In a letter describing the abuse she endured, Hunnisett said: “I pray you never have to find out how devastating sexual abuse actually is. It changes you forever. It strips part of your humanity away. What they do can never be undone.”
During her time in prison for the vicar’s murder, Hunnisett had a tattoo done of an angel of vengeance.
Determined to “protect the victims” of paedophiles, Hunnisett created a number of dens to work from in the woods and trawled sex chat rooms attempting to snare offenders.
Six years into her prison stint, Hunnisett claims in the documentary that she was made to do a therapy session with convicted paedophiles and discuss being a victim, which she described as humiliating and degrading.
She wrote in a letter: “I got angry when hearing them and I literally wanted to tear them apart.
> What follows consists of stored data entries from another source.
(* ===== verification/Metabuf.v ===== *)
(** * Metadata pages and the root descriptor (vol_metabuf.c)

    Page I/O, the page allocator, the RT30 root descriptor and its
    double-slot publication; the page store keeps the promises of
    [PageStore]. *)

From S2P Require Import Prelude Crc32c Blkio Dev Ram Alloc Volume Anchor Page.

Module Metabuf.
Import Crc32c Alloc Volume Anchor Page.

Section metabuf.
Context {D X : Type} `{!Dev D}.

(** A volume that was opened always carries its bitmap.  Addresses are
    unsigned: [pba <= 0] is [pba == 0].
    Source: core/vol_metabuf.c [mbuf_page_allocated] *)
Definition mbuf_page_allocated (v : vol D X) (pba : Z) : bool :=
  if (pba <=? 0) || (total_blocks (vsb v) <=? pba) then false
  else bit_get (bitmap (v_a v)) pba.

(** Source: core/vol_metabuf.c [mbuf_page_size] *)
Definition mbuf_page_size (_ : vol D X) : Z := INVFS_PAGE_SIZE_DEFAULT.

(** Source: core/vol_metabuf.c [mbuf_read] *)
Definition mbuf_read (pba : Z) : M (vol D X) bytes :=
  let* v := mget in
  mguard (mbuf_page_size v =? INVFS_BLOCK_SIZE) ;;;
  mguard (negb ((pba =? 0) || (total_blocks (vsb v) <=? pba))) ;;;
  io_pread (pba * INVFS_BLOCK_SIZE) INVFS_BLOCK_SIZE.

(** Returns the sealed page: the C code seals the caller's buffer in place.
    Source: core/vol_metabuf.c [mbuf_write] *)
Definition mbuf_write (pba : Z) (page : bytes) : M (vol D X) bytes :=
  let* v := mget in
  mguard (mbuf_page_size v =? INVFS_BLOCK_SIZE) ;;;
  mguard (negb ((pba =? 0) || (total_blocks (vsb v) <=? pba))) ;;;
  let page := mbuf_page_seal page in
  io_pwrite (pba * INVFS_BLOCK_SIZE) page ;;;
  mret page.

(** Source: core/vol_metabuf.c [mbuf_read_ptr] *)
Definition mbuf_read_ptr (p : invfs_blkptr) : M (vol D X) bytes :=
  mguard (negb (bp_pba p =? 0)) ;;;
  let* v := mget in
  mguard (mbuf_page_allocated v (bp_pba p)) ;;;
  let* page := mbuf_read (bp_pba p) in
  mguard ((page_checksum page =? bp_checksum p) && (page_gen page =? bp_gen p)) ;;;
  mguard (mbuf_page_validate page) ;;;
  mret page.

(** Source: core/vol_metabuf.c [mbuf_verify_ptr] *)
Definition mbuf_verify_ptr (p : invfs_blkptr) : M (vol D X) unit :=
  let* _ := mbuf_read_ptr p in mret tt.

(** ** The page allocator *)

(** Source: core/vol_metabuf.c [mbuf_init] *)
Definition mbuf_init (v : vol D X) : vol D X :=
  let s := vsb v in
  let v := set_mb_alloc_fail_run 0 (set_mb_alloc_cursor (metadata_zone_start s)
             (set_mb_boot_end 0 (set_mb_boot_cursor 0 v))) in
  if rt_present v && negb (rt_page_size (rt v) =? INVFS_BLOCK_SIZE)
  then set_mb_alloc_cursor 0 v
  else if negb (meta_mapper_pba s =? 0) && negb (meta_mapper_blocks s =? 0) then
    let start := meta_mapper_pba s + meta_mapper_blocks s in
    set_mb_boot_end (start + INVFS_MBUF_BOOT_PAGES) (set_mb_boot_cursor start v)
  else v.

(** The wrapping scan of the metadata zone.
    Source: core/vol_metabuf.c:267-281 [mb_alloc_meta_zone] *)
Fixpoint mb_scan (k : nat) (b : bytes) (start end_ i : Z) : option Z :=
  match k with
  | O => None
  | S k =>
      if negb (bit_get b i) then Some i
      else mb_scan k b start end_ (if i + 1 <? end_ then i + 1 else start)
  end.

(** Mark block [i] of the metadata zone allocated.
    Source: core/vol_metabuf.c:269-275 [mb_alloc_meta_zone] *)
Definition mb_take (i : Z) (a : avol) : avol :=
  let a := set_bitmap (bit_set (bitmap a) i) a in
  let a := match meta_type_bitmap a with
           | Some t => set_meta_type_bitmap (Some (bit_set t i)) a
           | None => a
           end in
  let a := vol_bm_dirty i a in
  let a := set_free_blocks (u64 (free_blocks a - 1)) a in
  if meta_free_blocks a =? 0 then a
  else set_meta_free_blocks (meta_free_blocks a - 1) a.

(** Source: core/vol_metabuf.c [mb_alloc_meta_zone] *)
Definition mb_alloc_meta_zone : M (vol D X) Z :=
  let* v := mget in
  let s := vsb v in
  let start := metadata_zone_start s in
  let end_ := start + metadata_zone_blocks s in
  mguard (negb ((start =? 0) || (metadata_zone_blocks s =? 0))) ;;;
  mguard (start <? total_blocks s) ;;;
  let end_ := Z.min end_ (total_blocks s) in
  let cur := mb_alloc_cursor v in
  let i := if (cur <? start) || (end_ <=? cur) then start else cur in
  match mb_scan (Z.to_nat (end_ - start)) (bitmap (v_a v)) start end_ i with
  | Some i =>
      on_a (mb_take i) ;;;
      mmod (fun v => set_mb_alloc_fail_run 0
        (set_mb_alloc_cursor (if i + 1 <? end_ then i + 1 else start) v)) ;;;
      mret i
  | None => mmod (set_mb_alloc_fail_run 1) ;;; mfail
  end.

(** Source: core/vol_metabuf.c [mb_write_empty] *)
Definition mb_write_empty (pba gen : Z) : M (vol D X) unit :=
  let* _ := mbuf_write pba (mbuf_page_init INVFS_PAGE_LEVEL_LEAF gen) in mret tt.

(** Source: core/vol_metabuf.c [mbuf_alloc] *)
Definition mbuf_alloc (gen : Z) : M (vol D X) Z :=
  let* v := mget in
  mguard (negb (flag_set (vsb v) VOLF_READONLY)) ;;;
  mguard (negb (rt_present v && negb (rt_page_size (rt v) =? INVFS_BLOCK_SIZE))) ;;;
  if negb (mb_boot_cursor v =? 0) && (mb_boot_cursor v <? mb_boot_end v) then
    let pba := mb_boot_cursor v in
    mb_write_empty pba gen ;;;
    mmod (fun v => set_mb_boot_cursor (mb_boot_cursor v + 1) v) ;;;
    mret pba
  else
    let* r := mtry mb_alloc_meta_zone in
    let* pba :=
      match r with
      | Some pba => mret pba
      | None => on_alloc (alloc_blocks (shadow_zone_start (vsb v)) (shadow_zone_blocks (vsb v))
                            1 false AllocMeta)
      end in
    let* w := mtry (mb_write_empty pba gen) in
    match w with
    | Some _ => mret pba
    | None => on_a (vol_free_blocks pba 1) ;;; mfail
    end.

(** Source: core/vol_metabuf.c [mbuf_free] *)
Definition mbuf_free (pba : Z) : M (vol D X) unit :=
  if pba =? 0 then mret tt else
  on_a (vol_free_blocks pba 1) ;;;
  let* v := mget in
  let s := vsb v in
  if (metadata_zone_start s <=? pba) &&
     (pba <? metadata_zone_start s + metadata_zone_blocks s) &&
     negb (retain_release (v_a v)) then
    on_a (fun a => set_meta_free_blocks (meta_free_blocks a + 1) a) ;;;
    mmod (fun v =>
      let v := set_mb_alloc_fail_run 0 v in
      if (pba <? mb_alloc_cursor v) && negb (mb_alloc_cursor v =? 0)
      then set_mb_alloc_cursor pba v else v)
  else mret tt.

(** ** Candidates of the orphan collector *)

(** The membership bits, allocated on first use.
    Source: core/vol_btree.c [orph_set_ready] *)
Definition orph_set_ready (v : vol D X) : vol D X :=
  match o_inlist (orph v) with
  | Some _ => v
  | None => set_orph (set_o_inlist (Some (zeros ((total_blocks (vsb v) + 7) / 8))) (orph v)) v
  end.

(** Block addresses are unsigned.
    Source: core/vol_btree.c [orph_cand_add] *)
Definition orph_cand_add (pba : Z) (v : vol D X) : vol D X :=
  if (pba <=? 0) || (total_blocks (vsb v) <=? pba) then v else
  match o_inlist (orph v) with
  | None => v
  | Some m =>
      if bit_get m pba then v else
      let o := set_o_pba (o_pba (orph v) ++ [pba])
                 (set_o_inlist (Some (bit_set m pba)) (orph v)) in
      let o := if o_peak o <? zlen (o_pba o) then set_o_peak (zlen (o_pba o)) o else o in
      set_orph o v
  end.

(** Source: core/vol_btree.c [btree_orphan_note_alloc] *)
Definition btree_orphan_note_alloc (pba : Z) (v : vol D X) : vol D X :=
  if (pba <=? 0) || (total_blocks (vsb v) <=? pba) then v
  else orph_cand_add pba (orph_set_ready v).
End metabuf.

(** ** The root descriptor *)

Section root.
Context {D X : Type} `{!Dev D} (vol_delta_heal : M (vol D X) unit).

(** Result of loading the descriptor: the C codes -1, 0, 1, 2. *)
Inductive rt30_rc := RtIo | RtOk | RtAbsent | RtTorn.

(** Source: core/vol_metabuf.c [anchor_adopt_rt30] *)
Definition anchor_adopt_rt30 (a : invfs_anc0) (v : vol D X) : vol D X :=
  set_anchor_adopted true (set_rt_present true (set_rt (anc_rt a) v)).

Definition is_anchor_ok (st : anchor_st) : bool :=
  match st with AnchorOk => true | _ => false end.

(** Source: core/vol_metabuf.c [mbuf_rt30_load] *)
Definition mbuf_rt30_load : M (vol D X) rt30_rc :=
  mmod (fun v => set_rt rt_zero (set_rt_present false v)) ;;;
  let* r := mtry (io_pread INVFS_RT_OFF RT_LEN) in
  match r with
  | None => mret RtIo
  | Some bs =>
      let r := rt_parse bs in
      if rt_valid r then
        mmod (fun v => set_rt_present true (set_rt r v)) ;;; mret RtOk
      else
        let* v := mget in
        if is_anchor_ok (anchor_state v) && rt_valid (anc_rt (anchor v)) then
          mmod (anchor_adopt_rt30 (anchor v)) ;;; mret RtOk
        else mret (if bool_decide (rt_magic r = RT_MAGIC) then RtTorn else RtAbsent)
  end.

Definition set_rt_crc (c : Z) (r : invfs_rt) : invfs_rt :=
  mkRt (rt_magic r) (rt_version r) (rt_page_size r) (root_slot0 r) (root_slot1 r)
    (delta_pba r) (rt_seq r) c.

(** A failed refresh of the mirror does not fail the store.
    Source: core/vol_metabuf.c [mbuf_rt30_store] *)
Definition mbuf_rt30_store : M (vol D X) unit :=
  mmod (fun v => set_rt (set_rt_crc (rt_crc (rt v)) (rt v)) v) ;;;
  let* v := mget in
  io_pwrite INVFS_RT_OFF (rt_bytes (rt v)) ;;;
  let* _ := mtry (anchor_refresh vol_delta_heal) in
  mret tt.

Definition set_root_slot (slot pba : Z) (r : invfs_rt) : invfs_rt :=
  if slot =? 0
  then mkRt (rt_magic r) (rt_version r) (rt_page_size r) pba (root_slot1 r)
         (delta_pba r) (rt_seq r) (rt_crc32c r)
  else mkRt (rt_magic r) (rt_version r) (rt_page_size r) (root_slot0 r) pba
         (delta_pba r) (rt_seq r) (rt_crc32c r).
Definition set_rt_seq (q : Z) (r : invfs_rt) : invfs_rt :=
  mkRt (rt_magic r) (rt_version r) (rt_page_size r) (root_slot0 r) (root_slot1 r)
    (delta_pba r) q (rt_crc32c r).
Definition rt_fresh : invfs_rt :=
  mkRt RT_MAGIC INVFS_RT_VERSION INVFS_PAGE_SIZE_DEFAULT 0 0 0 0 0.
An anger where you tremble trying to hold it in.”
It is alleged in the documentary that she heard convicted sex offenders planning their next abuse ring when they were released – which spurred her on to become a vigilante and “rid the world of paedophiles”.
Four months after her release from prison, Hunnisett bludgeoned supermarket worker Peter Bicks to death with a hammer, wrongly convinced he was an offender after meeting him in an online chatroom.
She then arranged sex toys around his head and placed a religious cross on the body.
Lucy told how Hunnisett called her after saying she had killed someone. She initially thought it was a joke, but was horrified when it became clear it wasn’t.
Hunnisett claims she didn’t mean to kill Peter Bicks but got caught up in the moment when Peter, under attack, fought back.